[Start of section]
(** * TaskLoop / BlockClash verification portal

    A shallow embedding of the client-side logic of the verification wizard
    (VerificationPage), the support chat widget (ChatWindow) and the operator
    dashboard (AdminDashboard), together with the part of the hosted store
    they talk to (the tables verification_sessions and chat_messages of the
    SQL schema).

    Conventions of the embedding:
    - a JavaScript string is a [string]; every [ascii] stands for one code
      unit below 256;
    - a timestamp is a [Z] (milliseconds), the ISO rendering used by the
      code is order preserving and is left out;
    - an async handler is a state transformer of the whole [World]; the
      values it reads from its render closure (React state captured when
      the handler was created) are explicit arguments;
    - every remote call consults the schedule [net] of the world for its
      outcome, and every effect is appended to the chronological [log];
    - a handler runs to its end before the next operation starts: what
      other parties do while it awaits is not interleaved, and a state
      setter takes effect where the handler calls it. *)

From Stdlib Require Import List String Ascii ZArith Bool Arith Lia DecimalString.
From Stdlib Require Import Sorted Permutation.
Import ListNotations.
Open Scope string_scope.

(* ------------------------------------------------------------------ *)
(** ** JavaScript values used by the handlers *)

(** The value of [correctCode && formData.code === correctCode]: either the
    (falsy) left string or the boolean on the right. *)
Inductive JsVal : Type :=
| JStr (s : string)
| JBool (b : bool).

Definition truthy_string (s : string) : bool := negb (s =? "").

Definition truthy (v : JsVal) : bool :=
  match v with
  | JStr s => truthy_string s
  | JBool b => b
  end.

(** [a && b] for a string [a] and a boolean [b]. *)
Definition js_and (a : string) (b : bool) : JsVal :=
  if truthy_string a then JBool b else JStr a.

(** [x || d] for a possibly missing string [x]. *)
Definition js_or_default (x : option string) (d : string) : string :=
  match x with
  | Some s => if truthy_string s then s else d
  | None => d
  end.

(** White space removed by [String.prototype.trim], for code units below
    256: TAB, LF, VT, FF, CR, SPACE and NBSP. *)
Definition js_whitespace (c : ascii) : bool :=
  let n := nat_of_ascii c in
  ((9 <=? n)%nat && (n <=? 13)%nat) || (n =? 32)%nat || (n =? 160)%nat.

Fixpoint trim_start (l : list ascii) : list ascii :=
  match l with
  | [] => []
  | c :: r => if js_whitespace c then trim_start r else l
  end.

Definition trim (s : string) : string :=
  string_of_list_ascii
    (rev (trim_start (rev (trim_start (list_ascii_of_string s))))).

(** [String.prototype.toLowerCase] on code units below 256: A-Z and the
    Latin-1 capitals other than the multiplication sign move up by 32. *)
Definition lower_unit (c : ascii) : ascii :=
  let n := nat_of_ascii c in
  if ((65 <=? n)%nat && (n <=? 90)%nat) ||
     ((192 <=? n)%nat && (n <=? 222)%nat && negb (n =? 215)%nat)
  then ascii_of_nat (n + 32) else c.

Fixpoint toLowerCase (s : string) : string :=
  match s with
  | EmptyString => EmptyString
  | String c r => String (lower_unit c) (toLowerCase r)
  end.

(** [s.includes(sub)] *)
Fixpoint includes (s sub : string) : bool :=
  String.prefix sub s ||
  match s with
  | EmptyString => false
  | String _ r => includes r sub
  end.

(* ------------------------------------------------------------------ *)
(** ** The hosted store (supabase-schema) *)

Inductive Status : Type := pending | verified | rejected.
Inductive Sender : Type := user | admin | system.
Inductive MessageType : Type := text | code_attempt.

Definition Status_eqb (a b : Status) : bool :=
  match a, b with
  | pending, pending | verified, verified | rejected, rejected => true
  | _, _ => false
  end.

Definition MessageType_eqb (a b : MessageType) : bool :=
  match a, b with
  | text, text | code_attempt, code_attempt => true
  | _, _ => false
  end.

(** interface VerificationSession / table verification_sessions *)
Record VerificationSession : Type := mkSession {
  id : string;
  mc_name : string;
  email : string;
  code : string;
  status : Status;
  created_at : Z;
  updated_at : Z;
  is_online : bool
}.

(** table chat_messages (after the migration: message_type, is_correct).
    [m_is_correct] holds the value as the insert payload carried it. *)
Record ChatMessage : Type := mkMessage {
  m_id : string;
  session_id : string;
  m_sender : Sender;
  m_message : string;
  message_type : MessageType;
  m_is_correct : option JsVal;
  m_created_at : Z
}.

Definition with_status (st : Status) (now : Z) (s : VerificationSession)
  : VerificationSession :=
  mkSession (id s) (mc_name s) (email s) (code s) st
            (created_at s) now (is_online s).

Definition with_code (c : string) (now : Z) (s : VerificationSession)
  : VerificationSession :=
  mkSession (id s) (mc_name s) (email s) c (status s)
            (created_at s) now (is_online s).

(** Stable insertion sort, the [.order(...)] of a query. *)
Fixpoint insert_by {A} (le : A -> A -> bool) (x : A) (l : list A) : list A :=
  match l with
  | [] => [x]
  | y :: r => if le x y then x :: l else y :: insert_by le x r
  end.

Fixpoint sort_by {A} (le : A -> A -> bool) (l : list A) : list A :=
  match l with
  | [] => []
  | x :: r => insert_by le x (sort_by le r)
  end.

(** [from('chat_messages').select('*').eq('session_id', sid)] with the
    optional [.neq('message_type', t)] and [.order('created_at', asc)]. *)
Definition select_messages (tbl : list ChatMessage) (sid : string)
    (neq : option MessageType) : list ChatMessage :=
  sort_by (fun a b => (m_created_at a <=? m_created_at b)%Z)
    (filter (fun m =>
               (session_id m =? sid) &&
               match neq with
               | Some t => negb (MessageType_eqb (message_type m) t)
               | None => true
               end) tbl).

(** [from('verification_sessions').select('*').order('created_at', desc)] *)
Definition select_sessions (tbl : list VerificationSession)
  : list VerificationSession :=
  sort_by (fun a b => (created_at b <=? created_at a)%Z) tbl.

(** [from('verification_sessions').select('code').eq('id', sid).single()]:
    a row only when exactly one matches. *)
Definition select_single (tbl : list VerificationSession) (sid : option string)
  : option VerificationSession :=
  match sid with
  | None => None
  | Some i =>
      match filter (fun s => id s =? i) tbl with
      | [s] => Some s
      | _ => None
      end
  end.

(* ------------------------------------------------------------------ *)
(** ** Component state (the [useState] and [useRef] cells) *)

(** State of [ChatWindow] (App.tsx). *)
Module Chat.

(** interface LocalMessage of App.tsx *)
Record LocalMessage : Type := mkLocal {
  id : string;
  sender : Sender;
  message : string;
  created_at : Z
}.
[End of section]
Task item → Word for word, set down the lines from the beginning of the records through the line that holds "unit below 256;". Leave out the rest.

Answer to this task →
(** * TaskLoop / BlockClash verification portal

    A shallow embedding of the client-side logic of the verification wizard
    (VerificationPage), the support chat widget (ChatWindow) and the operator
    dashboard (AdminDashboard), together with the part of the hosted store
    they talk to (the tables verification_sessions and chat_messages of the
    SQL schema).

    Conventions of the embedding:
    - a JavaScript string is a [string]; every [ascii] stands for one code
      unit below 256;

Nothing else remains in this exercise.